By Sophy Nyongesa
Celebrated annually on 4th September, World Sexual Health Day attempts to breakdown social and cultural taboos associated with sexuality and to promote positive sexual health around the world. This year’s World Sexual Health Day’s theme “Turn it on: Sexual health in the digital world” inspires the need to awaken awareness of sexual health rights while recognizing the harms and violations of sexual health in the digital space.
Sexual health is defined as a state of physical, emotional, social and mental wellbeing in relation to sexuality. The World Health Organization states that sexual health is fundamental to the overall health and well-being of individuals, couples and families, and to the social and economic development of communities and countries. Moreover, sexual health requires a positive and respectful approach to sexuality and sexual relationships, as well as the possibility of having pleasurable and safe sexual experiences, free of coercion, discrimination and violence.
Sexuality is an integral part of an individual’s life and identity. Despite this, sexuality and sexual health are often considered taboo subjects. World Sexual Health Day attempts to change this by engaging youth, adults, educators, sexual health practitioners, nonprofit organizations and government policymakers in an open and earnest conservation about sex, sexuality and sexual health.

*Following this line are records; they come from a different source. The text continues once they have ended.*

(** * Wealth Analytics Dashboard: the projection engine of [app.py]

    The four calculators of the dashboard (SIP projector, Monte Carlo
    simulator, cost of delay, goal planner) embedded as Rocq functions.

    Numbers.  Python [int]s (slider values, loop counters, the running
    invested total) are [Z].  Python [float]s are idealised as real numbers
    [R]: rounding and overflow are outside this development.  What Python
    raises is kept: a division by zero and a negative power of zero are
    [ZeroDivisionError]s, carried by the [result] type.

    The computations are embedded, the metrics of tab 1 up to the numbers
    they format, and the [avg_path] overlay of tab 2; the widgets that
    supply the inputs, the format strings and the charts are not. *)

From Stdlib Require Import Reals ZArith List Lia Lra Permutation Sorted.
Import ListNotations.

Open Scope R_scope.

(** ** Python exceptions as an error monad *)

Inductive exn : Set :=
| ZeroDivisionError   (* x / 0, 0.0 ** negative *)
| ValueError          (* min([]), negative sample size or scale *)
| IndexError          (* df.iloc[-1] on an empty frame *)
| NotANumber.         (* a float that is NaN (median of no values): no real *)

Inductive result (A : Type) : Type :=
| Ok (a : A)
| Err (e : exn).

Arguments Ok {A} a.
Arguments Err {A} e.

Definition bind {A B : Type} (c : result A) (k : A -> result B) : result B :=
  match c with
  | Ok a => k a
  | Err e => Err e
  end.

Notation "x <- c ;; k" := (bind c (fun x => k))
  (at level 61, c at next level, right associativity).

Definition raises {A : Type} (c : result A) : Prop := exists e, c = Err e.

(** [for x in xs: s = body(s, x)], stopping at the first exception. *)
Fixpoint for_each {S A : Type} (body : S -> A -> result S)
         (xs : list A) (s : S) : result S :=
  match xs with
  | [] => Ok s
  | x :: xs' => s' <- body s x ;; for_each body xs' s'
  end.

(** [range(lo, hi)]: empty when [hi <= lo]. *)
Definition py_range (lo hi : Z) : list Z :=
  map (fun k => (lo + Z.of_nat k)%Z) (seq 0 (Z.to_nat (hi - lo))).

(** ** Float operators that can raise *)

(** [x / y] *)
Definition py_truediv (x y : R) : result R :=
  if Req_dec_T y 0 then Err ZeroDivisionError else Ok (x / y).

(** [x ** n] for a float [x] and an int [n].  Python also raises
    [OverflowError] when the value of the power leaves the float range: as
    overflow is outside the real numbers, [py_pow] has no such case, and
    what is said below about raising or returning is said where the powers
    taken are [in_float_range]. *)
Definition py_pow (x : R) (n : Z) : result R :=
  if (n <? 0)%Z then
    if Req_dec_T x 0 then Err ZeroDivisionError else Ok (powerRZ x n)
  else Ok (powerRZ x n).

(** The largest finite float, and the reals within the float range. *)
Definition float_max : R := (2 - / 2 ^ 52) * 2 ^ 1023.

Definition in_float_range (x : R) : Prop := Rabs x <= float_max.

(** ** The annuity expression of tabs 3 and 4

    [c * ((((1 + rate)**months) - 1) / rate) * (1 + rate)], written out three
    times in the source (corpus_a, corpus_b, future_savings). *)
Definition future_value_annuity_due (c rate : R) (months : Z) : result R :=
  p <- py_pow (1 + rate) months ;;
  q <- py_truediv (p - 1) rate ;;
  Ok (c * q * (1 + rate)).

(** ** Tab 3: cost of delay *)

Record DelayComparison : Type := mkDelay {
  corpus_a : R;
  corpus_b : R;
  loss : R
}.

Definition computeDelayCost (delay_inv : Z) (delay_ret : R)
           (delay_duration delay_years : Z) : result DelayComparison :=
  let months_a := (delay_duration * 12)%Z in
  let rate := delay_ret / 100 / 12 in
  a <- future_value_annuity_due (IZR delay_inv) rate months_a ;;
  let months_b := ((delay_duration - delay_years) * 12)%Z in
  b <- future_value_annuity_due (IZR delay_inv) rate months_b ;;
  Ok (mkDelay a b (a - b)).

(** ** Tab 4: goal planner *)

(** The two branches of [if gap >= 0]. *)
Inductive verdict : Type :=
| CanBuy
| Shortfall (lakhs : R).

Record GoalResult : Type := mkGoal {
  future_cost : R;
  future_savings : R;
  gap : R;
  message : verdict
}.

Definition goal_message (gap : R) : verdict :=
  if Rge_dec gap 0 then CanBuy else Shortfall (Rabs gap / 100000).

Definition affordable (g : GoalResult) : bool :=
  match message g with
  | CanBuy => true
  | Shortfall _ => false
  end.

Definition computeGoalGap (current_cost years_to_buy item_inflation
                           monthly_savings_goal : Z) (goal_return : R)
  : result GoalResult :=
  growth <- py_pow (1 + IZR item_inflation / 100) years_to_buy ;;
  let future_cost := IZR current_cost * growth in
  let months := (years_to_buy * 12)%Z in
  let monthly_rate := goal_return / 100 / 12 in
  future_savings <-
    future_value_annuity_due (IZR monthly_savings_goal) monthly_rate months ;;
  let gap := future_savings - future_cost in
  Ok (mkGoal future_cost future_savings gap (goal_message gap)).

(** ** Tab 1: SIP projector *)

(** One dictionary appended to [data]: a row of the data frame. *)
Record ProjectionPoint : Type := mkPoint {
  Month : Z;
  Year : R;
  Invested : Z;
  Portfolio_Value : R;
  Real_Value : R
}.

(** The variables the loop updates. *)
Record sip_state : Type := mkSip {
  st_invested : Z;
  st_value : R;
  st_data : list ProjectionPoint
}.

Definition sip_init : sip_state := mkSip 0 0 [].

(** Body of [for m in range(1, months + 1)]. *)
Definition sip_step (monthly_inv : Z) (monthly_rate inflation_rate : R)
           (s : sip_state) (m : Z) : result sip_state :=
  let total_invested := (st_invested s + monthly_inv)%Z in
  let interest := st_value s * monthly_rate in
  let current_value := st_value s + (IZR monthly_inv + interest) in
  deflator <- py_pow (1 + inflation_rate / 100 / 12) m ;;
  real_value <- py_truediv current_value deflator ;;
  Ok (mkSip total_invested current_value
        (st_data s ++
         [mkPoint m (IZR m / 12) total_invested current_value real_value])).

Definition sip_loop (monthly_inv : Z) (monthly_rate inflation_rate : R)
           (months : Z) : result sip_state :=
  for_each (sip_step monthly_inv monthly_rate inflation_rate)
           (py_range 1 (months + 1)) sip_init.

(** [df.iloc[-1]] *)
Definition iloc_last {A : Type} (rows : list A) : result A :=
  match rev rows with
  | [] => Err IndexError
  | r :: _ => Ok r
  end.

Record SipResult : Type := mkSipResult {
  points : list ProjectionPoint;
  final_invested : Z;
  final_val : R;
  total_gains : R;
  tax_amount : R;
  post_tax_value : R
}.

Definition projectSip (monthly_inv : Z) (return_rate : R) (time_period : Z)
           (inflation_adj tax_adj : bool) : result SipResult :=
  let inflation_rate := if inflation_adj then 6.0 else 0.0 in
  let months := (time_period * 12)%Z in
  let monthly_rate := return_rate / 100 / 12 in
  s <- sip_loop monthly_inv monthly_rate inflation_rate months ;;
  let df := st_data s in
  last <- iloc_last df ;;
  let final_val := Portfolio_Value last in
  let final_invested := Invested last in
  let total_gains := final_val - IZR final_invested in
  if tax_adj then
    let taxable_gains := Rmax 0 (total_gains - 125000) in
    let tax_amount := taxable_gains * 0.125 in
    Ok (mkSipResult df final_invested final_val total_gains tax_amount
          (final_val - tax_amount))
  else
    Ok (mkSipResult df final_invested final_val total_gains 0 final_val).

(** ** Tab 2: Monte Carlo simulation *)

(** The global generator: the stream of standard normal deviates it hands
    out, and how many of them have been drawn so far. *)
Record generator : Type := mkGen {
  deviates : nat -> R;
  drawn : nat
}.

Definition advance (n : nat) (g : generator) : generator :=
  mkGen (deviates g) (drawn g + n).

(** [np.random.normal(loc, scale, size)]: the next [size] deviates, each
    scaled by [scale] and shifted by [loc]. *)
Definition np_random_normal (loc scale : R) (size : Z) (g : generator)
  : result (list R * generator) :=
  if (size <? 0)%Z then Err ValueError
  else if Rlt_dec scale 0 then Err ValueError
  else
    let n := Z.to_nat size in
    Ok (map (fun k => loc + scale * deviates g (drawn g + k)) (seq 0 n),
        advance n g).

Record path_state : Type := mkPath {
  curr : R;
  portfolio_path : list R
}.

(** Body of [for ret in monthly_returns]. *)
Definition path_step (mc_inv : Z) (s : path_state) (ret : R) : path_state :=
  let curr := (curr s + IZR mc_inv) * (1 + ret) in
  mkPath curr (portfolio_path s ++ [curr]).

Definition build_path (mc_inv : Z) (monthly_returns : list R) : path_state :=
  fold_left (path_step mc_inv) monthly_returns (mkPath 0 [0]).

Record mc_state : Type := mkMc {
  rng : generator;
  final_values : list R;
  traces : list (list R)
}.

(** Body of [for i in range(simulations)]. *)
Definition mc_iteration (mc_inv : Z) (mc_avg_return mc_volatility : R)
           (months : Z) (s : mc_state) (i : Z) : result mc_state :=
  let monthly_mean := mc_avg_return / 100 / 12 in
  let monthly_std := mc_volatility / 100 / sqrt 12 in
  sample <- np_random_normal monthly_mean monthly_std months (rng s) ;;
  let monthly_returns := fst sample in
  let p := build_path mc_inv monthly_returns in
  Ok (mkMc (snd sample) (final_values s ++ [curr p])
        (traces s ++ [portfolio_path p])).

(** [min(xs)] and [max(xs)]: the first smallest (largest) element. *)
Definition py_min (xs : list R) : result R :=
  match xs with
  | [] => Err ValueError
  | x :: t => Ok (fold_left (fun m y => if Rlt_dec y m then y else m) t x)
  end.

Definition py_max (xs : list R) : result R :=
  match xs with
  | [] => Err ValueError
  | x :: t => Ok (fold_left (fun m y => if Rlt_dec m y then y else m) t x)
  end.

Fixpoint insert_sorted (x : R) (s : list R) : list R :=
  match s with
  | [] => [x]
  | y :: s' => if Rle_dec x y then x :: y :: s' else y :: insert_sorted x s'
  end.

Definition np_sort (xs : list R) : list R :=
  fold_right insert_sorted [] xs.

(** [np.median(xs)]: the middle of the sorted values, the mean of the two
    middle ones when their number is even, NaN when there is none. *)
Definition np_median (xs : list R) : result R :=
  let s := np_sort xs in
  let n := length s in
  match n with
  | O => Err NotANumber
  | _ =>
      if Nat.even n
      then Ok ((nth (n / 2 - 1) s 0 + nth (n / 2) s 0) / 2)
      else Ok (nth (n / 2) s 0)
  end.

Record MonteCarloResult : Type := mkMonteCarlo {
  mc_paths : list (list R);
  mc_final_values : list R;
  worst_case : R;
  median_case : R;
  best_case : R
}.

Definition simulations : Z := 50.

Definition summary_stats (paths : list (list R)) (finals : list R)
  : result MonteCarloResult :=
  lo <- py_min finals ;;
  md <- np_median finals ;;
  hi <- py_max finals ;;
  Ok (mkMonteCarlo paths finals lo md hi).

Definition runMonteCarlo (mc_years mc_inv : Z)
           (mc_avg_return mc_volatility : R) (g : generator)
  : result (MonteCarloResult * generator) :=
  let months := (mc_years * 12)%Z in
  s <- for_each (mc_iteration mc_inv mc_avg_return mc_volatility months)
                (py_range 0 simulations) (mkMc g [] []) ;;
  r <- summary_stats (traces s) (final_values s) ;;
  Ok (r, rng s).

(** * Recurrences and closed forms the calculators are compared with *)

(** The annuity-due closed form, as a real number. *)
Definition annuity_due_formula (c r : R) (n : Z) : R :=
  c * ((powerRZ (1 + r) n - 1) / r) * (1 + r).

(** The ordinary-annuity closed form. *)
Definition ordinary_annuity_formula (c r : R) (n : nat) : R :=
  c * (((1 + r) ^ n - 1) / r).

(** Portfolio value after [n] months when the balance earns interest first
    and the contribution lands after: [value_0 = 0],
    [value_m = value_(m-1) * (1 + r) + c]. *)
Fixpoint sip_value (c r : R) (n : nat) : R :=
  match n with
  | O => 0
  | S k => sip_value c r k * (1 + r) + c
  end.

As young people become increasingly engaged with digital spaces, many of them turn to digital sources to seek for information about bodies, sex and relationships. According to UNESCO, the quality assurance of the digital content however is a challenge as some of the content may be incomplete, poorly informed, not factual or harmful. Therefore, in this digital era, informed and engaged parents and educators can play an important role in equipping young people with the knowledge and awareness to have positive understandings of sexuality and health relationships.
Inequities in sexual health and wellbeing are shaped by socio-structural, systemic and political factors. The COVID-19 pandemic has only worsened these socio-cultural barriers. The ability of men and women to enjoy good sexual health and wellbeing depends on their access to comprehensive, good quality information about sex and sexuality, ability to access sexual health care and living in an environment that affirms and promotes sexual health; most of which have been affected by the COVID-19 pandemic.
Sexual health related issues are wide-ranging and encompass sexual expression, gender identity and sexual orientation. Moreover, they include negative consequences such as Sexually Transmitted Infections, sexual dysfunction, unintended pregnancy and abortions, sexual violence and harmful practices like Female Genital Mutilation. When not addressed, such issues affect the sexual health of people.
Comprehensive Sexuality Education can help prepare young people for a fulfilling healthy sexual life in a changing world by improving sexual and reproductive health outcomes, promoting safe and gender equitable learning environments and improving education access. In addition, sexual education promotes safe sex, which is one of the bedrocks of sexual health while highlighting the importance of consent as an integral part of all sexual encounters.
In order to therefore promote sexual health within our communities, there is need to focus on changing people’s behavior through a series of educational, motivational, peer group and skills-building approaches. Various stakeholders including the youth, peer educators, non-governmental organizations and government agencies and policy makers should therefore take an active role and be at the forefront in promoting sexual health in our country. Investing in good Sexual and Reproductive Health is key in the attainment of a healthy nation. A healthy nation for all Kenyans is possible!